After graduation, I spent a year on a prestigious teaching fellowship in China's rust belt. The experience was ludicrous. In addition to my official position teaching history at a university, I scored (completely undeserved) modeling gigs, provided legal advice on American patents, and toured the countryside as a semi-professional basketball player (we were paid mostly in rice wine). At the end of year, I sent out some stories, and found an agent who asked me to turn my experience into a book.
I spent the next year writing and peddling the thing. (In that time - about 5 months after I came back - I was offered a job promoting Broadway Tours in China. However, the company's China launch kept being pushed back until finally the board of directors canceled the China initiative.)
At year's end, I finally sold the rights of the book to a publisher in China. Thanks to copies of the manuscript floating around, I was also offered a stringer position at a famous business magazine. For the next two years, I worked as a journalist primarily for that magazine, but also contributing regularly to other publications (most of which you would be familiar with).
In late 2007, I started a company (inspired by features I had written on the sector). I have since built it from a fledgling startup into a profitable venture (recently valued at 10 million dollars) with operations in 15 cities in China.
That's the background - here are my questions....
1) How do I even enter my early experience into the online applications? My work as a journalist was most definitely full time. I worked long hours and made a full time journalist's living (nothing to brag about). That said, it would be incorrect to list any of my publications (even the primary one) as a full-time job in the traditional sense.
2) How much should I mention/explain this early work, if at all?

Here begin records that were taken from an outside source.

Lemma patch_not_owned (fuel : nat) (u : Updates) (now1 now2 : string) :
  TaskResource_patch fuel uid task_id u now1 now2 s
  = Some (Raise Err.TaskNotFound, s).
Proof.
  apply find_one_owned_None in Hnot.
  unfold TaskResource_patch, bind, lift, query, raise. now rewrite Hid, Hnot.
Qed.

Lemma delete_not_owned (fuel : nat) (cascade_arg : option string) :
  TaskResource_delete fuel uid task_id cascade_arg s
  = Some (Raise Err.TaskNotFound, s).
Proof.
  apply find_one_owned_None in Hnot.
  unfold TaskResource_delete, bind, lift, query, raise. now rewrite Hid, Hnot.
Qed.

Lemma complete_not_owned (fuel : nat) (when : string) :
  TaskComplete_post fuel uid task_id when s
  = Some (Raise Err.TaskNotFound, s).
Proof.
  apply find_one_owned_None in Hnot.
  unfold TaskComplete_post, bind, lift, query, raise. now rewrite Hid, Hnot.
Qed.

End NotOwned.

Lemma foreign_not_owned (s : store) (uid oid : ObjectId) :
  unique_ids s ->
  (exists t, In t s /\ _id t = oid /\ user_id t <> uid) ->
  ~ owns s uid oid.
Proof.
  intros Hu [t [Ht [A B]]] [t0 [Ht0 [A0 B0]]].
  assert (t = t0) by (apply (unique_ids_same s); auto; congruence).
  subst t0. contradiction.
Qed.

Lemma absent_not_owned (s : store) (uid oid : ObjectId) :
  ~ In oid (map _id s) -> ~ owns s uid oid.
Proof. intros H Ho. apply H. eapply owns_id; eauto. Qed.

(** C8. Take a well-formed task id, a collection [s1] (with unique ids)
    where it is the id of a task of another owner, and a collection [s2]
    where no task has it. Get (with or without subtasks), update, delete
    (cascading or not) and complete answer the caller the same on both:
    the error TaskNotFound, with the collection left as it was. *)
Theorem C8_foreign_task_answers_as_absent
    (s1 s2 : store) (uid : ObjectId) (task_id : string) (oid : ObjectId) :
  task_oid task_id = Return oid ->
  unique_ids s1 ->
  (exists t, In t s1 /\ _id t = oid /\ user_id t <> uid) ->
  ~ In oid (map _id s2) ->
  (forall fuel include_subtasks_arg,
     TaskResource_get fuel uid task_id include_subtasks_arg s1
       = Some (Raise Err.TaskNotFound, s1) /\
     TaskResource_get fuel uid task_id include_subtasks_arg s2
       = Some (Raise Err.TaskNotFound, s2)) /\
  (forall fuel u now1 now2,
     TaskResource_patch fuel uid task_id u now1 now2 s1
       = Some (Raise Err.TaskNotFound, s1) /\
     TaskResource_patch fuel uid task_id u now1 now2 s2
       = Some (Raise Err.TaskNotFound, s2)) /\
  (forall fuel cascade_arg,
     TaskResource_delete fuel uid task_id cascade_arg s1
       = Some (Raise Err.TaskNotFound, s1) /\
     TaskResource_delete fuel uid task_id cascade_arg s2
       = Some (Raise Err.TaskNotFound, s2)) /\
  (forall fuel when,
     TaskComplete_post fuel uid task_id when s1
       = Some (Raise Err.TaskNotFound, s1) /\
     TaskComplete_post fuel uid task_id when s2
       = Some (Raise Err.TaskNotFound, s2)).
Proof.
  intros Hid Hu Hforeign Habsent.
  pose proof (foreign_not_owned s1 uid oid Hu Hforeign) as H1.
  pose proof (absent_not_owned s2 uid oid Habsent) as H2.
  repeat split; intros.
  - now apply get_not_owned with oid.
  - now apply get_not_owned with oid.
  - now apply patch_not_owned with oid.
  - now apply patch_not_owned with oid.
  - now apply delete_not_owned with oid.
  - now apply delete_not_owned with oid.
  - now apply complete_not_owned with oid.
  - now apply complete_not_owned with oid.
Qed.

Lemma C8_foreign_task_answers_as_absent_witness :
  (forall fuel include_subtasks_arg,
     TaskResource_get fuel Demo.alice Demo.id3 include_subtasks_arg Demo.shared
       = Some (Raise Err.TaskNotFound, Demo.shared) /\
     TaskResource_get fuel Demo.alice Demo.id3 include_subtasks_arg Demo.tree
       = Some (Raise Err.TaskNotFound, Demo.tree)) /\
  (forall fuel u now1 now2,
     TaskResource_patch fuel Demo.alice Demo.id3 u now1 now2 Demo.shared
       = Some (Raise Err.TaskNotFound, Demo.shared) /\
     TaskResource_patch fuel Demo.alice Demo.id3 u now1 now2 Demo.tree
       = Some (Raise Err.TaskNotFound, Demo.tree)) /\
  (forall fuel cascade_arg,
     TaskResource_delete fuel Demo.alice Demo.id3 cascade_arg Demo.shared
       = Some (Raise Err.TaskNotFound, Demo.shared) /\
     TaskResource_delete fuel Demo.alice Demo.id3 cascade_arg Demo.tree
       = Some (Raise Err.TaskNotFound, Demo.tree)) /\
  (forall fuel when,
     TaskComplete_post fuel Demo.alice Demo.id3 when Demo.shared
       = Some (Raise Err.TaskNotFound, Demo.shared) /\
     TaskComplete_post fuel Demo.alice Demo.id3 when Demo.tree
       = Some (Raise Err.TaskNotFound, Demo.tree)).
Proof.
  apply (C8_foreign_task_answers_as_absent Demo.shared Demo.tree Demo.alice Demo.id3 3%N).
  - reflexivity.
  - unfold unique_ids. simpl. repeat constructor; simpl; intuition discriminate.
  - exists (Demo.task 3%N Demo.bob "C" None "2024-01-03T00:00:00Z").
    simpl. repeat split; auto. discriminate.
  - simpl. intuition discriminate.
Defined.

(* ================================================================== *)
(** ** Text search *)
(* ================================================================== *)

(** [re.escape] puts a backslash before every character the store's
    patterns give a meaning to, and before no letter or digit. *)
Lemma re_special_not_alnum (c : ascii) :
  Py.is_re_special c = true -> Regex.is_alnum c = false.
Proof.
  destruct c as [[] [] [] [] [] [] [] []]; vm_compute; congruence.
Qed.

Lemma not_re_special_plain (c : ascii) :
  Py.is_re_special c = false ->
  Ascii.eqb c "\" = false /\ Regex.is_metachar c = false.
Proof.
  destruct c as [[] [] [] [] [] [] [] []]; vm_compute; intuition congruence.
Qed.

Lemma metachar_escaped (c : ascii) :
  Regex.is_metachar c = true -> Py.is_re_special c = true.
Proof.
  destruct c as [[] [] [] [] [] [] [] []]; vm_compute; congruence.
Qed.

(** An escaped text is a pattern without operators, and stands for the
    text. *)
Lemma literal_re_escape (x : string) : Regex.literal (Py.re_escape x) = Some x.
Proof.
  induction x as [|c r IH]; [reflexivity|].
  simpl Py.re_escape. destruct (Py.is_re_special c) eqn:E.
  - change (Regex.literal (String "\" (String c (Py.re_escape r))))
      with (if Regex.is_alnum c then None
            else option_map (String c) (Regex.literal (Py.re_escape r))).
    now rewrite (re_special_not_alnum c E), IH.
  - destruct (not_re_special_plain c E) as [E1 E2].
    simpl. now rewrite E1, E2, IH.
Qed.

Lemma prefix_at_spec (lit text : string) :
  Regex.prefix_at true lit text = true <->
  exists after, fold_text text = (fold_text lit ++ after)%string.
Proof.
  revert text. induction lit as [|a l IH]; intros text; simpl.
  - split; [intros _; now exists (fold_text text) | reflexivity].
  - destruct text as [|b t]; simpl.
    + split; [discriminate | intros [x H]; discriminate].
    + rewrite andb_true_iff, IH, Ascii.eqb_eq. split.
      * intros [E [x H]]. exists x. now rewrite E, H.
      * intros [x H]. inversion H. split; [reflexivity | now exists x].
Qed.

Lemma occurs_spec (lit text : string) :
  Regex.occurs true lit text = true <-> occurs_in lit text.
Proof.
  unfold occurs_in. induction text as [|b t IH].
  - simpl. rewrite orb_false_r, prefix_at_spec. split.
    + intros [x H]. exists EmptyString, x. exact H.
    + intros [pre [post H]]. destruct pre; [now exists post | discriminate].
  - cbn [Regex.occurs]. rewrite orb_true_iff, prefix_at_spec, IH. split.
    + intros [[x H]|[pre [post H]]].
      * exists EmptyString, x. exact H.
      * exists (String (Regex.fold_case b) pre), post. simpl. now rewrite H.
    + intros [pre [post H]]. destruct pre as [|p pre].
      * left. now exists post.
      * right. exists pre, post. simpl in H. now inversion H.
Qed.

Lemma regex_condition (field : string) (x : string) (t : Task) :
  Mongo.cond_holds (FRegex field (Py.re_escape x) "i") t =
  match get_field field t with
  | BStr text => Regex.occurs true x text
  | _ => false
  end.
Proof.
  simpl. unfold Regex.search. rewrite literal_re_escape. reflexivity.
Qed.

Lemma text_filter_matches (q : string) (t : Task) :
  Py.truthy q = true ->
  Mongo.matches (text_filter (Some q)) t =
  (Regex.occurs true (Py.strip q) (title t)
   || match description t with
      | Some d => Regex.occurs true (Py.strip q) d
      | None => false
      end).
Proof.
  intros Hq. unfold text_filter. rewrite Hq.
  unfold Mongo.matches, forallb. rewrite andb_true_r.
  cbn [Mongo.cond_holds]. fold (Mongo.cond_holds (FRegex "title" (Py.re_escape (Py.strip q)) "i") t).
  fold (Mongo.cond_holds (FRegex "description" (Py.re_escape (Py.strip q)) "i") t).
  rewrite !regex_condition.
  change (get_field "title" t) with (BStr (title t)).
  change (get_field "description" t) with (of_opt BStr (description t)).
  destruct (description t); reflexivity.
Qed.

Lemma matches_app (f1 f2 : list cond) (t : Task) :
  Mongo.matches (f1 ++ f2) t = Mongo.matches f1 t && Mongo.matches f2 t.
Proof. unfold Mongo.matches. apply forallb_app. Qed.

Lemma matches_middle (f1 f2 f3 : list cond) (t : Task) :
  Mongo.matches (f1 ++ f2 ++ f3) t
  = Mongo.matches f2 t && Mongo.matches (f1 ++ f3) t.
Proof.
  rewrite !matches_app.
  destruct (Mongo.matches f1 t), (Mongo.matches f2 t), (Mongo.matches f3 t); reflexivity.
Qed.

(** The filter of a listing is the text condition and the other ones. *)
Lemma build_filter_text `{Datetime} (uid : ObjectId) (a : TaskQuery) (flt : list cond) :
  build_filter uid a = Return flt ->
  exists others, forall t,
    Mongo.matches flt t
    = Mongo.matches (text_filter (q_q a)) t && Mongo.matches others t.
Proof.
  unfold build_filter.
  destruct (due_bound (FLte "due_date") (q_due_before a)) as [fb| |]; try discriminate.
  destruct (due_bound (FGte "due_date") (q_due_after a)) as [fa| |]; try discriminate.
  destruct (q_parent_id a) as [p|].
  - destruct (_oid (Some p)) as [po| |]; try discriminate.
    intros E. injection E as <-.
    eexists. intros t. apply (matches_middle [FEq "user_id" (BOid uid)]).
  - intros E. injection E as <-.
    eexists. intros t. apply (matches_middle [FEq "user_id" (BOid uid)]).
Qed.

Lemma text_filter_spec (q : string) (t : Task) :
  Py.truthy q = true ->
  Mongo.matches (text_filter (Some q)) t = true <->
  occurs_in (Py.strip q) (title t) \/
  exists d, description t = Some d /\ occurs_in (Py.strip q) d.
Proof.
  intros Hq. rewrite (text_filter_matches q t Hq), orb_true_iff, occurs_spec.
  destruct (description t) as [d|].
  - rewrite occurs_spec. split; intros [A|B]; auto.
    + right. now exists d.
    + destruct B as [d' [E B]]. inversion E; subst. now right.
  - split; intros [A|B]; auto; [discriminate|].
    destruct B as [d' [E _]]. discriminate.
Qed.

(** C9, as stated, fails: the text is stripped before it is escaped. The
    query [" a "] finds a task titled ["a"], where [" a "] occurs neither
    in the title nor in a description. *)
Lemma C9_search_text_is_stripped_first :
  (exists r,
     TasksCollection_get Demo.alice (Demo.search_for " a ") [Demo.titled_a]
     = Some (Return r, [Demo.titled_a])
     /\ items r = [_serialize_task Demo.titled_a])
  /\ Mongo.matches (text_filter (Some " a ")) Demo.titled_a = true
  /\ ~ occurs_in " a " (title Demo.titled_a)
  /\ description Demo.titled_a = None.
Proof.
  split; [|split; [|split]].
  - eexists. split; cbv; reflexivity.
  - reflexivity.
  - intros H. apply occurs_spec in H. discriminate.
  - reflexivity.
Qed.

(** C9, amended. A non-empty search text [q] is first stripped of the
    white space around it; every character of the stripped text that is
    special to the store's patterns is escaped, so the pattern stands for
    the stripped text as it is written. A task meets the text condition
    exactly when the stripped text occurs, letter case apart, in its
    title or in its description (a null description has no occurrence),
    and the filter of the listing is this condition together with the
    other ones. An absent or empty [q] puts no condition. *)
Theorem C9_text_search_matches_the_stripped_text `{Datetime} (q : string) :
  Py.truthy q = true ->
  (forall c, Regex.is_metachar c = true -> Py.is_re_special c = true) /\
  Regex.literal (Py.re_escape (Py.strip q)) = Some (Py.strip q) /\
  (forall t,
     Mongo.matches (text_filter (Some q)) t = true <->
     occurs_in (Py.strip q) (title t) \/
     exists d, description t = Some d /\ occurs_in (Py.strip q) d) /\
  (forall uid a flt,
     q_q a = Some q -> build_filter uid a = Return flt ->
     exists others, forall t,
       Mongo.matches flt t = true <->
       (occurs_in (Py.strip q) (title t) \/
        exists d, description t = Some d /\ occurs_in (Py.strip q) d)
       /\ Mongo.matches others t = true) /\
  text_filter None = [] /\ text_filter (Some EmptyString) = [].
Proof.
  intros Hq. split; [exact metachar_escaped|].
  split; [apply literal_re_escape|].
  split; [intros t; now apply text_filter_spec|].
  split; [|split; reflexivity].
  intros uid a flt Ha Hflt.
  destruct (build_filter_text uid a flt Hflt) as [others Ho].
  exists others. intros t.
  rewrite Ho, Ha, andb_true_iff, (text_filter_spec q t Hq). reflexivity.
Qed.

I absolutely loved Journalism and learned a great deal from it. Although the path may seem non-linear, it was also instrumental in preparing me for entrepreneurship (a fact, I am sure, is not obvious at first glance). That said, my career goals and reasons for pursuing an MBA are much more closely related to my current position. I am not at a loss for entrepreneurship stories, and these tie more neatly in to the most common essay themes (leadership, team-building, etc). I don't want to ignore the early years, especially if it might spook or confuse the adcom, but I am hesitant to use an entire essay on older stories, less relevant stories.
Thanks for all your great work on this forum. Don't know what I'd do without you.